3.9 Capital Contributions
None of the Members shall have any obligation to make any capital contributions to the Company in excess of paying such sums as are agreed to be paid up on each Share.
SECTION 4. Management of the Company
4.1 Board of Directors
The business of the Company will be managed by the Board of Directors.
(a) For so long as Kadmon Corporation, LLC holds not less than 10% of the issued Shares, it shall have the right, from time to time, by written notice to appoint one person to act as its nominated Director of the Company and to remove that Director from office and to appoint any person in his place (a "Kadmon Director"), and the other Members shall not vote their Shares so as to remove that Director from office save to the extent Kadmon Corporation, LLC ceases to hold 10% of the issued Shares. Neither of the directors appointed at Completion shall be the Kadmon Director.

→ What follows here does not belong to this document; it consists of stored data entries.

(** * flashSale.py: order lifecycle and coupon redemption

    A shallow embedding of the request handlers of
    [src/flashSale-app/flashSale.py] over the four tables of [shop.db],
    followed by the properties of the order state machine and of the
    coupon ledger.

    Each handler is a function from the database to a response and a new
    database.  [redeem_coupon] is in addition cut at the points where the
    Flask worker thread gives way to other requests (the server runs with
    [threaded=True] and the handler sleeps between its checks and its
    writes), so that interleavings of several requests can be run. *)

From stdpp Require Import gmap strings list fin_maps.

Local Open Scope Z_scope.

(** ** Tables *)

(** [orders.status]: the comment on the schema lists the four values. *)
Inductive status := PENDING | PAID | SHIPPED | CANCELLED.

#[global] Instance status_eq_dec : EqDecision status.
Proof. solve_decision. Defined.

(** A row of [users], keyed by [id]. *)
Record user := { email : string; password_hash : string }.

(** A row of [orders], keyed by [id]. *)
Record order := { user_id : Z; total_amount : Z; order_status : status }.

(** A row of [coupons], keyed by [code]. *)
Record coupon := { discount : Z; max_uses : Z; current_uses : Z }.

(** A row of [coupon_redemptions].  The table has a row id and no other
    key: nothing in the schema relates two rows with the same
    [(user_id, coupon_code)]. *)
Record redemption := { red_id : Z; red_user_id : Z; coupon_code : string }.

#[global] Instance redemption_eq_dec : EqDecision redemption.
Proof. solve_decision. Defined.

Record DB := {
  users : gmap Z user;
  orders : gmap Z order;
  coupons : gmap string coupon;
  coupon_redemptions : list redemption
}.

Definition set_orders (db : DB) (os : gmap Z order) : DB :=
  {| users := users db; orders := os; coupons := coupons db;
     coupon_redemptions := coupon_redemptions db |}.

(** SQLite gives a new row of an [INTEGER PRIMARY KEY] table the largest
    id in use plus one, and 1 in an empty table.  The definitions below
    follow it on tables whose ids are positive and below [2 ^ 63 - 1],
    which are the tables that inserts without an id build, the handlers'
    among them.  On a table whose ids are all negative, or where the id
    [2 ^ 63 - 1] is in use, SQLite does otherwise; the statements that
    name a new order's id assume [usual_order_ids]. *)
Definition max_rowid (ids : list Z) : Z := foldr Z.max 0 ids.

Definition next_order_id (os : gmap Z order) : Z :=
  1 + max_rowid (map_to_list os).*1.

Definition next_redemption_id (rs : list redemption) : Z :=
  1 + max_rowid (red_id <$> rs).

(** The rows [init_db] seeds. *)
Definition seed_db : DB := {|
  users := {[ 1 := {| email := "customer@example.com";
                      password_hash := "hashed_secret" |} ]};
  orders := ∅;
  coupons := {[ "FLASH50" := {| discount := 50; max_uses := 100;
                                current_uses := 0 |} ]};
  coupon_redemptions := []
|}.

(** ** Responses *)

(** The JSON replies of the handlers, one constructor per [return]. *)
Inductive response :=
  | AuthenticationRequired                     (* 401, create_order *)
  | OrderCreated (order_id : Z) (st : status)  (* 200, create_order *)
  | PaymentSuccessful (st : status)            (* 200, process_payment *)
  | OrderNotFound                              (* 404, ship_order *)
  | OrderCannotBeShipped                       (* 400, ship_order *)
  | OrderShipped (st : status) (tracking : string) (* 200, ship_order *)
  | Unauthorized                               (* 401, redeem_coupon *)
  | InvalidCoupon                              (* 404, redeem_coupon *)
  | CouponExhausted                            (* 400, redeem_coupon *)
  | CouponAlreadyUsed                          (* 400, redeem_coupon *)
  | CouponApplied (d : Z)                      (* 200, redeem_coupon *)
  | RedemptionFailed                           (* 500, redeem_coupon *)
  | InternalServerError.                       (* 500, uncaught exception *)

#[global] Instance response_eq_dec : EqDecision response.
Proof. solve_decision. Defined.

Definition http_status (r : response) : Z :=
  match r with
  | AuthenticationRequired | Unauthorized => 401
  | OrderNotFound | InvalidCoupon => 404
  | OrderCannotBeShipped | CouponExhausted | CouponAlreadyUsed => 400
  | RedemptionFailed | InternalServerError => 500
  | OrderCreated _ _ | PaymentSuccessful _ | OrderShipped _ _
  | CouponApplied _ => 200
  end.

(b) For so long as Perceptive Life Sciences Master Fund, Ltd., or its Affiliates, holds not less than 50% of the C Shares it owned on the Effective Date, it shall have the right, from time to time, by written notice to appoint one person to act as its nominated Director of the Company and to remove that Director from office and to appoint any person in his place (a "Perceptive Director"), and the other Members shall not vote their Shares so as to remove that Director from office save to the extent Perceptive Life Sciences Master Fund, Ltd., or its Affiliates ceases to hold 50% of the C Shares it owned on the Effective Date. Neither of the directors appointed at Completion shall be the Perceptive Director.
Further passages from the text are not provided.